(What the task requires)
Read the records that follow and state how many lines hold "Hstop", adding nothing else.
══ Input ══
Lemma send_batch_post now cmds b w :
  batch_post cmds b w (fst (send_batch max_age now cmds b w)) (snd (send_batch max_age now cmds b w)).
Proof.
  revert b w. induction cmds as [|c cmds IH]; intros b w; cbn [send_batch].
  { exists []. cbn. rewrite app_nil_r. split_and!; done. }
  rewrite run_bind. pose proof (call_same stop_requested w) as Hc.
  destruct (call stop_requested w) as [stopped w1]. cbn [fst snd] in *.
  destruct stopped.
  { exists []. destruct Hc as (S1 & S2 & S3 & S4). cbn. rewrite app_nil_r, S1, S2, S3. done. }
  destruct (is_stale max_age now c) eqn:Hst.
  { eapply batch_skip; [exact Hc| | |apply IH].
    - unfold release_text. unfold is_stale in Hst. by destruct (is_release c).
    - cbn. done. }
  destruct (transport_failed b && negb (is_release c)) eqn:Hf.
  { apply andb_true_iff in Hf as [Hf1 Hf2]. eapply batch_skip; [exact Hc| | |apply IH].
    - unfold release_text. by destruct (is_release c).
    - rewrite Hf1, orb_true_r. done. }
  rewrite run_bind. cbn [gets fst snd]. destruct Hc as (S1 & S2 & S3 & S4). rewrite S3.
  destruct (command_text (hub_id w) c) as [text|] eqn:Ht.
  - rewrite run_bind. destruct (SendText_spec text w1) as (T1 & T2 & T3 & T4).
    destruct (SendText text w1) as [ok w2]. cbn [fst snd] in *.
    eapply batch_sent; [exact Ht|by rewrite T1, S1|congruence|congruence| |apply IH].
    cbn. destruct (dropped_stale b), (transport_failed b), ok; done.
  - apply (batch_skip c cmds b b w w1); [done| | |apply IH]; [unfold release_text; by destruct (is_release c)|done].
Qed.

Lemma growing_call {A} (op : M E A) : related grows (call op).
Proof. intros w. destruct (call_same op w) as (S1 & S2 & S3 & S4). unfold grows, exec. by rewrite S1, S2. Qed.

Lemma growing_Publish ev : related grows (Publish ev).
Proof. intros w. split; [done|]. by apply prefix_app_r. Qed.

Lemma growing_SendText text : related grows (SendText text).
Proof.
  intros w. destruct (SendText_spec text w) as (S1 & S2 & _). unfold grows, exec. rewrite S1, S2. split; [|done].
  by apply prefix_app_r.
Qed.

Lemma growing_drain : related grows DrainStaleMessages.
Proof.
  assert (Hd : forall n, related grows (drain_stale n)).
  { induction n as [|n IH]; cbn [drain_stale]; related_steps (apply IH || apply growing_call). }
  intros w. unfold exec, DrainStaleMessages. by destruct (ws w); [apply Hd|].
Qed.

Lemma growing_set_activity id : related grows (set_current_activity id).
Proof.
  intros w. unfold exec, set_current_activity. case_decide; [done|]. apply (growing_Publish _ (with_snapshot _ w)).
Qed.

Lemma growing_FetchCurrentActivity : related grows FetchCurrentActivity.
Proof.
  unfold FetchCurrentActivity.
  related_steps (first [ apply growing_call | apply growing_SendText | apply growing_drain | apply growing_set_activity ]).
Qed.

Lemma refresh_grows w :
  grows w ((let* stopped := call stop_requested in
            if negb stopped then FetchCurrentActivity ;;* ret tt else ret tt) w).2.
Proof.
  match goal with |- grows _ (snd (?m _)) => assert (Hm : related grows m); [|apply Hm] end.
  related_steps (apply growing_call || apply growing_FetchCurrentActivity).
Qed.

(** Without a stop the batch is worked through. *)
Lemma send_batch_completes now (Hstop : forall e : E, eval stop_requested e = false) cmds b w :
  exists b', (send_batch max_age now cmds b w).1 = Some b'.
Proof.
  revert b w. induction cmds as [|c cmds IH]; intros b w; cbn [send_batch]; [by eexists|].
  rewrite run_bind. replace (call stop_requested w).1 with false.
  2: { unfold call. specialize (Hstop (env w)). unfold eval in Hstop. destruct (stop_requested (env w)) as [st e].
       by destruct (interfere e). }
  destruct (is_stale _ _ _); [apply IH|]. destruct (_ && _); [apply IH|]. rewrite run_bind. cbn [gets fst snd].
  destruct (command_text _ c); [rewrite run_bind|]; apply IH.
Qed.

(** The batch runs on the commands taken from the queue. *)
Lemma SendPendingCommands_run w :
  let w1 := with_shared [] (requested w) w in
  SendPendingCommands max_age w =
  if ws w then
    let '(now, w2) := call steady_now w1 in
    let '(r, w3) := send_batch max_age now (pending w)
                      {| started_activity := false; dropped_stale := false; transport_failed := false |} w2 in
    match r with
    | None => (false, w3)
    | Some b =>
        let w4 := if started_activity b
                  then snd ((let* stopped := call stop_requested in
                             if negb stopped then FetchCurrentActivity ;;* ret tt else ret tt) w3)
                  else w3 in
        (negb (transport_failed b),
         if dropped_stale b || transport_failed b
         then exec (Publish HarmonyCommandDroppedEvent) w4 else w4)
    end
  else (false, match pending w with [] => w1 | _ => exec (Publish HarmonyCommandDroppedEvent) w1 end).
Proof.
  unfold SendPendingCommands. rewrite !run_bind. cbn [take_pending gets fst snd ws with_shared].
  destruct (ws w); cbn [negb].
  - rewrite run_bind. destruct (call steady_now _) as [now w2]. cbn [fst snd]. rewrite run_bind.
    destruct (send_batch _ _ _ _ w2) as [r w3]. cbn [fst snd]. destruct r as [b|]; [|done].
    rewrite run_bind. destruct (started_activity b); cbn [ret fst snd].
    + destruct ((bind _ _) w3) as [u w4]. cbn [fst snd]. rewrite run_bind. by destruct (dropped_stale b || transport_failed b).
    + rewrite run_bind. by destruct (dropped_stale b || transport_failed b).
  - by destruct (pending w).
Qed.
End Batches.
═══
(Solution to this exercise)
2